Items from a dataset:
▼▼▼

Lemma refill_if_needed_ok d busy rc :
  DInv d busy -> LoopInv d rc ->
  exists d' rc', refill_if_needed d rc = Ok (d', rc') /\ DInv d' busy /\ LoopInv d' rc'
    /\ (work_left d' busy <= work_left d busy)%nat /\ same_frame d d'
    /\ (pendingJobs (scheduler d) <> [] -> pendingJobs (scheduler d') <> [])
    /\ (pendingJobs (scheduler d') = [] -> rc' = 0%nat).
Proof.
  intros H [Hex Hstop Hw]. unfold refill_if_needed. case_bool_decide as Hp; cbn [andb].
  2: { exists d, rc. by split_and!. }
  destruct (Nat.eqb_spec rc 0) as [->|Hrc]; cbn [negb].
  { exists d, 0%nat. by split_and!. }
  destruct (refillJobs_ok d busy H) as (d' & n & -> & H' & Hlen & Hwork & Hn & Hframe & Hi & Hs & _).
  rewrite bind_Ok. rewrite Hp in Hlen. cbn in Hlen.
  rewrite ENFORCE_pass; [by apply Nat.eqb_eq|]. rewrite bind_Ok. exists d', n. split_and!; try done.
  - split; [done| |by destruct Hframe as (_ & -> & _)]. rewrite Hs. by intros [_ ?]%Hstop.
  - intros E. by rewrite E in Hlen.
Qed.

Lemma use_idle_workers_ok env d busy rc :
  DInv d busy -> LoopInv d rc -> sends_ok env ->
  (pendingJobs (scheduler d) <> [] \/ busy <> []) -> (pendingJobs (scheduler d) = [] -> rc = 0%nat) ->
  exists d' busy', use_idle_workers env d = Ok d' /\ DInv d' busy' /\ LoopInv d' rc
    /\ (work_left d' busy' <= work_left d busy)%nat /\ same_frame d d' /\ busy' <> [] /\ rtc hands d d'.
Proof.
  intros H L Hsend Hne Hrc. pose proof L as [Hex Hstop Hw]. unfold use_idle_workers.
  case_bool_decide as Hidle; cbn [negb].
  { exists d, busy. split_and!; try done. intros ->.
    pose proof (inv_partition _ _ (di_inv _ _ H)) as Hp. rewrite Hidle /= in Hp.
    destruct Hne as [Hne|]; [|done]. apply Hne, Hstop. intros E. rewrite E in Hp.
    apply Permutation_length in Hp. rewrite length_seq /= in Hp. lia. }
  case_bool_decide as Hp.
  - destruct (shutdownIdleWorkers_ok env d busy H Hsend) as (d' & Hok & H' & _ & _ & Hp' & Hf & Hc & _ & _ & _ & _ & _ & Hh).
    exists d', busy. split_and!; try done.
    + split; [by rewrite Hc|by rewrite Hp' Hp; split; [|apply Hrc]|by destruct Hf as (_ & -> & _)].
    + unfold work_left. rewrite Hp' Hc. done.
    + by destruct Hne.
  - destruct (assign_loop_ok env (length (pendingJobs (scheduler d))) d busy H Hsend)
      as (d' & busy' & Hok & H' & Hwork & Hf & Hs & Hc & Hb & Hh); [done|].
    exists d', busy'. unfold assignJobsToIdleWorkers.
    rewrite ENFORCE_pass; [apply Nat.ltb_lt, Nat.neq_0_lt_0; by intros ?%nil_length_inv|].
    rewrite bind_Ok ENFORCE_pass; [apply Nat.ltb_lt, Nat.neq_0_lt_0; by intros ?%nil_length_inv|].
    rewrite bind_Ok. split_and!; try done; [|lia|apply Hb; by right].
    split; [by rewrite Hc|rewrite Hs; by intros [? _]%Hstop|by destruct Hf as (_ & -> & _)].
Qed.

(** The workers' side of an iteration is as it should be. *)
Definition legal_iteration (env : Round Process) d rc : Prop :=
  forall d1 rc1 d2, refill_if_needed d rc = Ok (d1, rc1) -> use_idle_workers env d1 = Ok d2 -> legal_round env d2.
Definition progress_iteration (env : Round Process) d rc : Prop :=
  forall d1 rc1 d2, refill_if_needed d rc = Ok (d1, rc1) -> use_idle_workers env d1 = Ok d2 -> progress env d2.

Lemma iteration_ok env d busy rc :
  DInv d busy -> LoopInv d rc -> sends_ok env -> legal_iteration env d rc ->
  (pendingJobs (scheduler d) <> [] \/ busy <> []) ->
  exists d' rc' busy', iteration env d rc = Ok (d', rc') /\ DInv d' busy' /\ LoopInv d' rc' /\ same_frame d d'
    /\ (work_left d' busy' <= work_left d busy)%nat
    /\ (progress_iteration env d rc -> work_left d' busy' < work_left d busy)%nat.
Proof.
  intros H L Hsend Hlegal Hne.
  destruct (refill_if_needed_ok d busy rc H L) as (d1 & rc1 & Hr & H1 & L1 & Hw1 & F1 & Hp1 & Hrc1).
  destruct (use_idle_workers_ok env d1 busy rc1 H1 L1 Hsend) as (d2 & busy2 & Hu & H2 & L2 & Hw2 & F2 & Hb2 & _); [|done|].
  { destruct Hne; [left|right]; auto. }
  destruct (processOneOrMoreJobResults_ok env d2 busy2 H2 Hsend) as (d3 & busy3 & Hpr & A & Hlt).
  { by eapply Hlegal. }
  exists d3, rc1, busy3. unfold iteration. rewrite Hr bind_Ok Hu bind_Ok ENFORCE_not.
  { by rewrite -(DInv_unassigned d2 busy2 H2). }
  rewrite bind_Ok Hpr bind_Ok. pose proof (ad_work _ _ _ _ A). split_and!; try done.
  - apply A.
  - destruct L2 as [Hex Hstop Hw]. split.
    + by rewrite (ad_parser _ _ _ _ A).
    + by rewrite (ad_stopped _ _ _ _ A) (ad_pending _ _ _ _ A).
    + by destruct (ad_frame _ _ _ _ A) as (_ & -> & _).
  - eapply same_frame_trans; [done|]. eapply same_frame_trans; [done|]. apply A.
  - lia.
  - intros Hpg. enough (work_left d3 busy3 < work_left d2 busy2)%nat by lia. apply Hlt. by eapply Hpg.
Qed.

(** *** The whole loop *)
Definition unfinished d : Prop := pendingJobs (scheduler d) <> [] \/ wipJobs (scheduler d) <> ∅.

Fixpoint legal_run (rounds : list (Round Process)) d rc : Prop :=
  match rounds with
  | [] => True
  | env :: rounds => unfinished d -> sends_ok env /\ legal_iteration env d rc
      /\ forall d' rc', iteration env d rc = Ok (d', rc') -> legal_run rounds d' rc'
  end.
Fixpoint progress_run (rounds : list (Round Process)) d rc : Prop :=
  match rounds with
  | [] => True
  | env :: rounds => unfinished d -> progress_iteration env d rc
      /\ forall d' rc', iteration env d rc = Ok (d', rc') -> progress_run rounds d' rc'
  end.

(** What is left when the loop ends. *)
Record finished d : Prop := {
  fin_stopped : idleWorkers (scheduler d) = [] /\ length (stoppedWorkers (scheduler d)) = length (workers (scheduler d))
    /\ forall w, (w < length (workers (scheduler d)))%nat -> worker_is (scheduler d) w Stopped None;
  fin_jobs : pendingJobs (scheduler d) = [] /\ wipJobs (scheduler d) = ∅;
  fin_fate : forall j t, allJobList (scheduler d) !! j = Some t ->
    (exists w req, (w, req) ∈ sent d /\ request_id req = j /\ assignedWorker t = Some w)
    /\ (j ∈ answered d <-> j ∉ maybeErroredJobs (scheduler d));
  fin_answers : NoDup (answered d) /\ forall j, j ∈ answered d -> is_Some (allJobList (scheduler d) !! j);
  fin_tasks : forall j, j ∈ answered d -> exists t,
    allJobList (scheduler d) !! newTask (taskId j) = Some t /\ job_kind (job t) = SemanticAnalysis;
  fin_ids : forall j, j ∈ answered d -> uint32 (taskId j);
  fin_indexed : indexedSoFar d = wrap32 (Z.of_nat (length (shardPaths_ d)))
}.

(** A job that exists belongs to a semantic analysis that exists. *)
Lemma Inv_task (s : Scheduler Process) busy j : Inv s busy -> is_Some (allJobList s !! j) ->
  exists t, allJobList s !! newTask (taskId j) = Some t /\ job_kind (job t) = SemanticAnalysis.
Proof.
  intros HI [t Ht]. pose proof (inv_jobs _ _ HI j t Ht) as Hwf. unfold job_wf in Hwf.
  destruct (job_kind (job t)) eqn:Ek.
  - exists t. split; [|done]. rewrite -Ht. f_equal. destruct j as [i k]. cbn in Hwf. by subst k.
  - destruct Hwf as (_ & _ & _ & [t' Ht']). exists t'. split; [done|].
    pose proof (inv_jobs _ _ HI _ _ Ht') as Hwf'. unfold job_wf in Hwf'.
    by destruct (job_kind (job t')); [|destruct Hwf'].
Qed.

Lemma DInv_finished d : DInv d [] -> idleWorkers (scheduler d) = [] -> pendingJobs (scheduler d) = [] -> finished d.
Proof.
  intros H Hi Hp. pose proof (inv_partition _ _ (di_inv _ _ H)) as Hpart. rewrite Hi /= in Hpart.
  assert (wipJobs (scheduler d) = ∅) as Hwip by by apply (DInv_unassigned d []).
  split; try by apply H.
  - split_and!; [done|by rewrite Hpart length_seq|]. intros w Hw. apply (inv_stopped _ _ (di_inv _ _ H)).
    rewrite Hpart. apply elem_of_seq. lia.
  - done.
  - intros j t Ht. pose proof (inv_unassigned _ _ (di_inv _ _ H) j t Ht) as Hu.
    destruct (assignedWorker t) as [w|] eqn:Has; [|by rewrite Hp in Hu; apply elem_of_nil in Hu].
    destruct (di_fate _ _ H j t w Ht Has) as ((req & Hreq & Hid) & Hf). split; [by exists w, req|].
    rewrite Hwip in Hf. split.
    + intros Ha. by apply (di_answered _ _ H).
    + intros Hn. destruct Hf as [?|[[]%not_elem_of_empty|?]]; done.
  - split; [apply H|]. intros j Hj. apply (di_answered _ _ H) in Hj as (_ & _ & t & w & ? & _). by eexists.
  - intros j Hj. apply (di_answered _ _ H) in Hj as (_ & _ & t & w & ? & _).
    apply (Inv_task _ [] _ (di_inv _ _ H)). by eexists.
  - intros j Hj. apply (di_answered _ _ H) in Hj as (_ & _ & t & w & Ht & _).
    destruct (di_source _ _ H) as (used & Hsrc & Hused). by apply (source_ids _ _ (newTask (taskId j)) Hsrc), (Hused j t).
Qed.

(** The loop never fails, keeps the invariant while it waits, and ends in a
    finished state; with progress in every round it ends. *)
Lemma run_loop_ok last_round : sends_ok last_round -> forall rounds d busy rc,
  DInv d busy -> LoopInv d rc -> legal_run rounds d rc ->
  exists outcome, run_loop last_round rounds d rc = Ok outcome
    /\ match outcome with
       | Finished d' rc' => DInv d' [] /\ idleWorkers (scheduler d') = [] /\ pendingJobs (scheduler d') = []
           /\ same_frame d d'
           /\ (rc' = 0%nat -> source_size (compdbParser d') = 0%nat)
       | Waiting d' rc' => (exists busy', DInv d' busy' /\ LoopInv d' rc'
           /\ (progress_run rounds d rc -> work_left d' busy' + length rounds <= work_left d busy)%nat)
           /\ same_frame d d' /\ (pendingJobs (scheduler d') <> [] \/ wipJobs (scheduler d') <> ∅)
       end.
Proof.
  intros Hlast. induction rounds as [|env rounds IH]; intros d busy rc H L Hlegal; cbn [run_loop];
    rewrite (checkInvariants_ok _ _ (di_inv _ _ H)) bind_Ok.
  all: case_bool_decide as Hp; cbn [andb].
  all: try (case_bool_decide as Hwip; [
    apply (DInv_unassigned d busy H) in Hwip; subst busy;
    destruct (shutdownIdleWorkers_ok last_round d [] H Hlast) as (d' & -> & H' & Hi & _ & Hp' & Hf & Hc & _);
    rewrite bind_Ok; eexists; split; [done|]; split_and!; [done|done|by rewrite Hp'|done|rewrite Hc; apply L] |]).
  1, 2: eexists; split; [done|]; split_and!; [exists busy; split_and!; [done|done|cbn; lia]|done|tauto].
  all: assert (unfinished d) as Hunf by (by left) || (by right).
  all: destruct (Hlegal Hunf) as (Hsend & Hiter & Hrest).
  all: destruct (iteration_ok env d busy rc H L Hsend Hiter) as (d1 & rc1 & busy1 & Hok & H1 & L1 & F1 & Hle & Hlt);
    [by (right; intros Hb; apply Hwip, (DInv_unassigned d busy H)) || by left|].
  all: rewrite Hok bind_Ok; destruct (IH d1 busy1 rc1 H1 L1) as (outcome & -> & Ho); [by apply Hrest|].
  all: exists outcome; split; [done|]; destruct outcome as [d2 rc2|d2 rc2].
  1, 3: destruct Ho as (? & ? & ? & ? & ?); split_and!; [done..|by eapply same_frame_trans|done].
  all: destruct Ho as ((busy2 & ? & ? & Hm) & ? & ?); split_and!; [|by eapply same_frame_trans|done].
  all: exists busy2; split_and!; [done|done|]; intros Hpr; destruct (Hpr Hunf) as [Hpg Hpgs]; specialize (Hlt Hpg);
    specialize (Hm (Hpgs _ _ Hok)); cbn [length]; lia.
Qed.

▲▲▲

(Exercise description)
Precisely reproduce the lines of the entries, beginning at the first and ending at the one containing "rewrite bind_Ok. rewrite". Add nothing.

(Task solution)
Lemma refill_if_needed_ok d busy rc :
  DInv d busy -> LoopInv d rc ->
  exists d' rc', refill_if_needed d rc = Ok (d', rc') /\ DInv d' busy /\ LoopInv d' rc'
    /\ (work_left d' busy <= work_left d busy)%nat /\ same_frame d d'
    /\ (pendingJobs (scheduler d) <> [] -> pendingJobs (scheduler d') <> [])
    /\ (pendingJobs (scheduler d') = [] -> rc' = 0%nat).
Proof.
  intros H [Hex Hstop Hw]. unfold refill_if_needed. case_bool_decide as Hp; cbn [andb].
  2: { exists d, rc. by split_and!. }
  destruct (Nat.eqb_spec rc 0) as [->|Hrc]; cbn [negb].
  { exists d, 0%nat. by split_and!. }
  destruct (refillJobs_ok d busy H) as (d' & n & -> & H' & Hlen & Hwork & Hn & Hframe & Hi & Hs & _).
  rewrite bind_Ok. rewrite Hp in Hlen. cbn in Hlen.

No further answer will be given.